Exercise goal: Please count the lines below that hold the word "noStatus" and give the count without any other text.

Entries supplied:
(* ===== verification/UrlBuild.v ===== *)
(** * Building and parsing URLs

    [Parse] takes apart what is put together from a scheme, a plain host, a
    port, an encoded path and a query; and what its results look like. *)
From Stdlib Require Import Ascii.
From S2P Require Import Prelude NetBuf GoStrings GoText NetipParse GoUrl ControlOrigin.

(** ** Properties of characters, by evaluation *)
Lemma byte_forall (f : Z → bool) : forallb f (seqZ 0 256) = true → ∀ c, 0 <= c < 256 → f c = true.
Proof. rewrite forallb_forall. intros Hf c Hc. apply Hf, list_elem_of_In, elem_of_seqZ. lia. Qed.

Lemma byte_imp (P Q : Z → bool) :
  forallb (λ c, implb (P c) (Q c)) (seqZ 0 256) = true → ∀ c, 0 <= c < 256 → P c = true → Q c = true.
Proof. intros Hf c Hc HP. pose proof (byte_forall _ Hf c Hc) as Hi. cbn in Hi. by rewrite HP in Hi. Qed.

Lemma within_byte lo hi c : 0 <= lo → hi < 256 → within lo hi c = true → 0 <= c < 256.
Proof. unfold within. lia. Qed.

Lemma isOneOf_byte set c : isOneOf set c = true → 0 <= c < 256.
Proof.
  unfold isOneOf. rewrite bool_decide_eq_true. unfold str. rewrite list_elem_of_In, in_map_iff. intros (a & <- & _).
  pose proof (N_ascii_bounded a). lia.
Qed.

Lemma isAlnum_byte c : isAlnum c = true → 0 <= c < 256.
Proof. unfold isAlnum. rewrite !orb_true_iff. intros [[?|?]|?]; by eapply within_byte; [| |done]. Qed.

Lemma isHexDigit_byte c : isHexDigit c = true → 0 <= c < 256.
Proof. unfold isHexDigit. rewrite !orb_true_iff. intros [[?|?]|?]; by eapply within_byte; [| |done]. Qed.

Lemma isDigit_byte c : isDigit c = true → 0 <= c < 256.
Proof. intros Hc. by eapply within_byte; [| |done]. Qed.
...
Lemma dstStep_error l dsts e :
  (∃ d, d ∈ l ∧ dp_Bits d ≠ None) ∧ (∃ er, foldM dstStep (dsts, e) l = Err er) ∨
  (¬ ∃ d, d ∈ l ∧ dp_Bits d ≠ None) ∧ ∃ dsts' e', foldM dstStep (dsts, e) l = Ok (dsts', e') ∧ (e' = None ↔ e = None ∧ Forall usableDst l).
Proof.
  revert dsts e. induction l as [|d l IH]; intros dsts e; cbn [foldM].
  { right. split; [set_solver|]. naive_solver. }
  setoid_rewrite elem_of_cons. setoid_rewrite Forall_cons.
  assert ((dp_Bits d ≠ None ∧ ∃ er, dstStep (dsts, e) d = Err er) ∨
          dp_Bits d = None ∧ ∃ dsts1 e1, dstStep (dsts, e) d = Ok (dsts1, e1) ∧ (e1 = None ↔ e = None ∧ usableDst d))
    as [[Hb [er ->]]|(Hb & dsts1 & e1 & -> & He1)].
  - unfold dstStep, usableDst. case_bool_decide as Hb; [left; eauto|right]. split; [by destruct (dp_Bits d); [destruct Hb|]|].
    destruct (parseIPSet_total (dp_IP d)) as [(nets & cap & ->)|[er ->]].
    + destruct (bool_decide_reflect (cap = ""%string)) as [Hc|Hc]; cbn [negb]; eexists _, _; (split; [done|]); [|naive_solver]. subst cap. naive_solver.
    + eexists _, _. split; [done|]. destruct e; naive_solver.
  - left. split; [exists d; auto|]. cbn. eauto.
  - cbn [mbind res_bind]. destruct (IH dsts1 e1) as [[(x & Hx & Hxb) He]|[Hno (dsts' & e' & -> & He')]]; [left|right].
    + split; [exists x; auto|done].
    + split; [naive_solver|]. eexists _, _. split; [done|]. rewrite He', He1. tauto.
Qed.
* * *
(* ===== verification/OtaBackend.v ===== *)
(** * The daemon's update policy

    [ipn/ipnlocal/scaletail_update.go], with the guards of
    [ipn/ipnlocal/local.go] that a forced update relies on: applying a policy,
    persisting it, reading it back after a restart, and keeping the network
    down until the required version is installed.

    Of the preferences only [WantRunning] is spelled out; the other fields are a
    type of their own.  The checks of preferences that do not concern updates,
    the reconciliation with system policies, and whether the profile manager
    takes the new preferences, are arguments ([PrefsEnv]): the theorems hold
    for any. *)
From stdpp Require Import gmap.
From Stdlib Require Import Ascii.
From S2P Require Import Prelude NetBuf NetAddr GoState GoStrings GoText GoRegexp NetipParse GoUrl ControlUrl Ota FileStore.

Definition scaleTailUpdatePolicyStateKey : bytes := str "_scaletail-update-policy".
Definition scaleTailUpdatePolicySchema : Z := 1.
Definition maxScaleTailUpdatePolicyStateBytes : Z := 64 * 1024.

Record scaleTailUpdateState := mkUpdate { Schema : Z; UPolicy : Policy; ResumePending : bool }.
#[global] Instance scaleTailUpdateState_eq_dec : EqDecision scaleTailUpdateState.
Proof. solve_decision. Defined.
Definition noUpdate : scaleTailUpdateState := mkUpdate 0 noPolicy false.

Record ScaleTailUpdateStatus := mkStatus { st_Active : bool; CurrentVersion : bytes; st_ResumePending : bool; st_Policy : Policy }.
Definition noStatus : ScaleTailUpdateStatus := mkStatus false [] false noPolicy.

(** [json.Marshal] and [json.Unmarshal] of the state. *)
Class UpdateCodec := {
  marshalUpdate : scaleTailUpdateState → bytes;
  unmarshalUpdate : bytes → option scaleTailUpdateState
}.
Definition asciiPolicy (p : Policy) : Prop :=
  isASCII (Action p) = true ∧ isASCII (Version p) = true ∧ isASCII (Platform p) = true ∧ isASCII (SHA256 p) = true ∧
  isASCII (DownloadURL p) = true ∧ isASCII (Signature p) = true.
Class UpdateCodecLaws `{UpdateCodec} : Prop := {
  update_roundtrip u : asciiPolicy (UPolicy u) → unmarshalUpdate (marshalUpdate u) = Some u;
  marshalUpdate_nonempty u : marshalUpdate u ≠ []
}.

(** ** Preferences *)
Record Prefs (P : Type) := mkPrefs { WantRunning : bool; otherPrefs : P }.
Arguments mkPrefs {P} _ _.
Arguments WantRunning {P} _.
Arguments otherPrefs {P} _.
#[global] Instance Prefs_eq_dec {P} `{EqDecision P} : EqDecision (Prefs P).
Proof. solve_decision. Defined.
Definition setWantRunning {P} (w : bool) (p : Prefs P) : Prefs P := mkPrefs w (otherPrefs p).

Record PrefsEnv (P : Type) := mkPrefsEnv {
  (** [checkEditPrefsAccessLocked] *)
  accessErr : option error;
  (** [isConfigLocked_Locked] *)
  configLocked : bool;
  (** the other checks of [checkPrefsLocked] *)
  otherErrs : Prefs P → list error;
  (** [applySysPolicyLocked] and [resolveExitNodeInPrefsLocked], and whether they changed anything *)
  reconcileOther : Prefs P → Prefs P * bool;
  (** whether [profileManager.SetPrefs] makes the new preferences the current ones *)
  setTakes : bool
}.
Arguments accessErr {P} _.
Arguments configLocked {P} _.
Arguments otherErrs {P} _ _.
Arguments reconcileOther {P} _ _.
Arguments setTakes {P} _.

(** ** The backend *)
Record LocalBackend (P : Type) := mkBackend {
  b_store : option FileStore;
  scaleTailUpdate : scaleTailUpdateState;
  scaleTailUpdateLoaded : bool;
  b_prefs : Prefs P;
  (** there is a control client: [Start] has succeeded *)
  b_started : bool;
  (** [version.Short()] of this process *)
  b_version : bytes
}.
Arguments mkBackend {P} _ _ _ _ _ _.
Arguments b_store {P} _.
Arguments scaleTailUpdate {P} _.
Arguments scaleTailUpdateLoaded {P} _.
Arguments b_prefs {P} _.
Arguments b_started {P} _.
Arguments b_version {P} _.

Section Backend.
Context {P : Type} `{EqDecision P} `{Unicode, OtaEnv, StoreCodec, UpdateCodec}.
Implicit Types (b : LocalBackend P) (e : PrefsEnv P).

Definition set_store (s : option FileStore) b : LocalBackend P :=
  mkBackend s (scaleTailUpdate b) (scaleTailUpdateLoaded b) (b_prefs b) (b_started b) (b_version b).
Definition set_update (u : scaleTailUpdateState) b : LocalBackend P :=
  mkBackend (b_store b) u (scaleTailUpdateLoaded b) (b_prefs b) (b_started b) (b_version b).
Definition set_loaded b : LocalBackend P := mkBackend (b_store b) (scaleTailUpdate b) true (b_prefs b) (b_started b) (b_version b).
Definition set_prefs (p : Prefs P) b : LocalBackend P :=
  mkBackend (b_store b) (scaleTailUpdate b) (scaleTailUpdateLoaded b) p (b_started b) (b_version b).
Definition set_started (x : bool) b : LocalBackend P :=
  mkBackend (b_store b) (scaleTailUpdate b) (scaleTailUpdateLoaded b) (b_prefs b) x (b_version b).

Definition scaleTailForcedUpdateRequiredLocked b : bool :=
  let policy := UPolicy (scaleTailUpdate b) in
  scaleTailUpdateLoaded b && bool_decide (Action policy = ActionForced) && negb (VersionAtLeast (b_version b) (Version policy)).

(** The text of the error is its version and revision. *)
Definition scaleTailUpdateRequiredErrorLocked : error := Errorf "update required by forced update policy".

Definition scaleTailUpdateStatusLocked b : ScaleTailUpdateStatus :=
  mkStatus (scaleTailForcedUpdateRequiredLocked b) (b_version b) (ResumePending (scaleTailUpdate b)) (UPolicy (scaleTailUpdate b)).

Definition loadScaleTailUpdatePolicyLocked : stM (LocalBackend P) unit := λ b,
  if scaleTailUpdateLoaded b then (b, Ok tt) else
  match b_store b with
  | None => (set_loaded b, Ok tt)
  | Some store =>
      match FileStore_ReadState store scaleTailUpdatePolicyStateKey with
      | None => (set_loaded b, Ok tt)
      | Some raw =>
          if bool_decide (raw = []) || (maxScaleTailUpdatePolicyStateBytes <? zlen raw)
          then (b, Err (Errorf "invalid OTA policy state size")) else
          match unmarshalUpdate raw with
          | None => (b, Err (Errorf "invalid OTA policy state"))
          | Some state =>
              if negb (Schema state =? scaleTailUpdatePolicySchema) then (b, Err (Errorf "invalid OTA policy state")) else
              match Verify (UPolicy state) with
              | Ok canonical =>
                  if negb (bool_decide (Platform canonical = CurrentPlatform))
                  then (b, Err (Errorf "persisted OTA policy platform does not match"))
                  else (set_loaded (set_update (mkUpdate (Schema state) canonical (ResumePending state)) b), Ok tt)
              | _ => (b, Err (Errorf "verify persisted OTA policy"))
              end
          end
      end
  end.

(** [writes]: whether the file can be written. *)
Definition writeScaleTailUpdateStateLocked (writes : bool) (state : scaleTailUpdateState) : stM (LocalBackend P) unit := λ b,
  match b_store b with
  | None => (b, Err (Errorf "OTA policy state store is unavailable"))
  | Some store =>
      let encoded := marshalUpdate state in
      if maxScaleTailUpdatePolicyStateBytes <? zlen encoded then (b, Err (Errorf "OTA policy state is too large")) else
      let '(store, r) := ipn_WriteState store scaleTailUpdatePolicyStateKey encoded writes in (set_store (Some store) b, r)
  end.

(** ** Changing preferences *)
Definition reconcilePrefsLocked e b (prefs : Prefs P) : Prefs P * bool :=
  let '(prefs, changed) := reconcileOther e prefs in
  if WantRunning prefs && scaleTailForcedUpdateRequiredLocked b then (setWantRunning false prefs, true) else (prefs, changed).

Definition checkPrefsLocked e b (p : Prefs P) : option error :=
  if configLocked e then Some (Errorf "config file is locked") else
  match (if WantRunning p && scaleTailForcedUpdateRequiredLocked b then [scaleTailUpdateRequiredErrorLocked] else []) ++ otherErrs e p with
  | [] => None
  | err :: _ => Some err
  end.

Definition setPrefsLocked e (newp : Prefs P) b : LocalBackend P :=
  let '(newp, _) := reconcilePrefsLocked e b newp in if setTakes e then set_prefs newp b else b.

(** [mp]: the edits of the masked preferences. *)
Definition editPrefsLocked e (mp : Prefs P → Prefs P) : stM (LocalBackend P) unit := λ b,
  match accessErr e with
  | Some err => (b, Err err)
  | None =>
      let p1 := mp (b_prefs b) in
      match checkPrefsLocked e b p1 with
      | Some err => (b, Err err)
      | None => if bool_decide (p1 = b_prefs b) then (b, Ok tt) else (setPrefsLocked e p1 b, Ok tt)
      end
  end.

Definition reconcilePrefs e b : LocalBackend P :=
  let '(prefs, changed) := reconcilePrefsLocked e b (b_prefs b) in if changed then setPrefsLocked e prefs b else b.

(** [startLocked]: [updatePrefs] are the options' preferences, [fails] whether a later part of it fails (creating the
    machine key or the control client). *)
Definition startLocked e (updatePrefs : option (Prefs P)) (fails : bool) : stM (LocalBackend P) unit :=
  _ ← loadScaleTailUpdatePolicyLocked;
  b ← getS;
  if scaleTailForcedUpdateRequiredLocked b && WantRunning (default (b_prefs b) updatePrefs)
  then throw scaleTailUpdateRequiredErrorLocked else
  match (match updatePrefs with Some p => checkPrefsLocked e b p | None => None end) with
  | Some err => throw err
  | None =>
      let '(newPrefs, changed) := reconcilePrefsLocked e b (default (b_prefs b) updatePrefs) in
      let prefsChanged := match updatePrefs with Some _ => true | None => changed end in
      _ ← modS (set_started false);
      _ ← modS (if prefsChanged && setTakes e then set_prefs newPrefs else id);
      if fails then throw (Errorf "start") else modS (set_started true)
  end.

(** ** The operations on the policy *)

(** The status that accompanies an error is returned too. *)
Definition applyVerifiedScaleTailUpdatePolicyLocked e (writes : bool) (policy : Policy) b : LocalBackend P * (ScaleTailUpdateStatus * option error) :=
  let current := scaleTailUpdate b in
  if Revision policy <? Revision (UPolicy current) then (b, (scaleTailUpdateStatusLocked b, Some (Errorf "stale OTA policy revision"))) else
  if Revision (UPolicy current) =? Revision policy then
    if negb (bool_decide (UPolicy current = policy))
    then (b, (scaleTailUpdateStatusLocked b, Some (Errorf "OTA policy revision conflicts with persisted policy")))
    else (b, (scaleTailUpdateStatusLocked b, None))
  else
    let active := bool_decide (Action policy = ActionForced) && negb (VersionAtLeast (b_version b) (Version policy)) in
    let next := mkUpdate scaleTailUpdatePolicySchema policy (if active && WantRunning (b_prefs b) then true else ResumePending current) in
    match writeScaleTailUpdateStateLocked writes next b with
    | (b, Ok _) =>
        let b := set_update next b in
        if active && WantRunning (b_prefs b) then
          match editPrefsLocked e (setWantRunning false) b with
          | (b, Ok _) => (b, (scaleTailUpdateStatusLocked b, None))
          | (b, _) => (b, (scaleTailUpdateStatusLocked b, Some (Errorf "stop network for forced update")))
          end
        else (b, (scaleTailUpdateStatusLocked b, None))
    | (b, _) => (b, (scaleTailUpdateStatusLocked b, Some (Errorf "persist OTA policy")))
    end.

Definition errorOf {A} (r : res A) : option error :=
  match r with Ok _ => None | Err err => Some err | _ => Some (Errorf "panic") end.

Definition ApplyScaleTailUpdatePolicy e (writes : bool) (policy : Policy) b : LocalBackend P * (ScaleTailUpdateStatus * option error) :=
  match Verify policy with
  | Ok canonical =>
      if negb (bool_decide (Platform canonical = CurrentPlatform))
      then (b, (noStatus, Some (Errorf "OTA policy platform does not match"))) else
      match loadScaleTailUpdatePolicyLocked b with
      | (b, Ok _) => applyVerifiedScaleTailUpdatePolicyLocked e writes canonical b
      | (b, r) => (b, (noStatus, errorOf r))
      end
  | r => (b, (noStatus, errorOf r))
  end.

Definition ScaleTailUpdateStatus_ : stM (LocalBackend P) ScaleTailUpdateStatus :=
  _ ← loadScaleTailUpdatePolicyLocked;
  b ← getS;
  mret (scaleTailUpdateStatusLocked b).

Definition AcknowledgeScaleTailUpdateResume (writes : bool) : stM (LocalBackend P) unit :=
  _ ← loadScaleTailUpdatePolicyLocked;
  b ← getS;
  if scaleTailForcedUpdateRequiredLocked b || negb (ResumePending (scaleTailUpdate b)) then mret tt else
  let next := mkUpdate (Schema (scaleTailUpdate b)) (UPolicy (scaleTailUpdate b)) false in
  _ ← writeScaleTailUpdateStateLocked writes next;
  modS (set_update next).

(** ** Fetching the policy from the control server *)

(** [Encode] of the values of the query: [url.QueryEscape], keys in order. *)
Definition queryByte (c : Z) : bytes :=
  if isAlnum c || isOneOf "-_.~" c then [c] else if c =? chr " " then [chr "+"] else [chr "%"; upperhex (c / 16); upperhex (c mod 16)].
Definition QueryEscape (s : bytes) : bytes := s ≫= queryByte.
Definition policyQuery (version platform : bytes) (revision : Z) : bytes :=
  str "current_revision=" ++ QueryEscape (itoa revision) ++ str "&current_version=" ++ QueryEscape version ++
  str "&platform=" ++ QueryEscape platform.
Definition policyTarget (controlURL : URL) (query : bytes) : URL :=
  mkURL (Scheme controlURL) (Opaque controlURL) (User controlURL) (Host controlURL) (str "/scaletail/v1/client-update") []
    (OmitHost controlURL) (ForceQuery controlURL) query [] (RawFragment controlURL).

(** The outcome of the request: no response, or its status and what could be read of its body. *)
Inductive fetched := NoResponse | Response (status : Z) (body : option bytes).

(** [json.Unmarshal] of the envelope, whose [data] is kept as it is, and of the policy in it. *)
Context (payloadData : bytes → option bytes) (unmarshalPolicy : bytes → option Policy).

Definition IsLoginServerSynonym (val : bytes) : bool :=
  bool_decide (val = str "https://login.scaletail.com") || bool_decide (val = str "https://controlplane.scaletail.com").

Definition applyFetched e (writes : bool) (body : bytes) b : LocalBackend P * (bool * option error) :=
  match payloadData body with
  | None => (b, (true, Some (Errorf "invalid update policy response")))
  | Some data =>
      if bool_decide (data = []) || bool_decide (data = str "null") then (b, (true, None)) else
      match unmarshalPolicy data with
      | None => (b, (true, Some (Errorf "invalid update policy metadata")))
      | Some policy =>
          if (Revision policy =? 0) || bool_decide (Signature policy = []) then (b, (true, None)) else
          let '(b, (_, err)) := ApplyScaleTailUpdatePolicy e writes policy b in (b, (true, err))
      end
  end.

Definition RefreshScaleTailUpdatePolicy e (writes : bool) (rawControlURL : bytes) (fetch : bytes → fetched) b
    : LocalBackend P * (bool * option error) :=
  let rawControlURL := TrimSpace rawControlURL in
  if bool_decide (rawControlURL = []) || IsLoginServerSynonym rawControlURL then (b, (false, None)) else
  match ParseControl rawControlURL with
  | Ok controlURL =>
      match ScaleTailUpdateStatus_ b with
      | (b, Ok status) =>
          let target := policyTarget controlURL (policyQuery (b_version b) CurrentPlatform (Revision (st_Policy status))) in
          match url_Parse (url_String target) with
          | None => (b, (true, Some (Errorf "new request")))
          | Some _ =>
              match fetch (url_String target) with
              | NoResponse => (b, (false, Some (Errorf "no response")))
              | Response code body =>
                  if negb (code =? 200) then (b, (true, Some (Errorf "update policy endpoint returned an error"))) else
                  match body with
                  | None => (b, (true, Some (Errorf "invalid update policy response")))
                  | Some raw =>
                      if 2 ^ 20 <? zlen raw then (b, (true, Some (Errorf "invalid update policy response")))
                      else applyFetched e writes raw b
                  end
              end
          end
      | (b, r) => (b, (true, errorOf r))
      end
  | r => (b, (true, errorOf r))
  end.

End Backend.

Written response: 4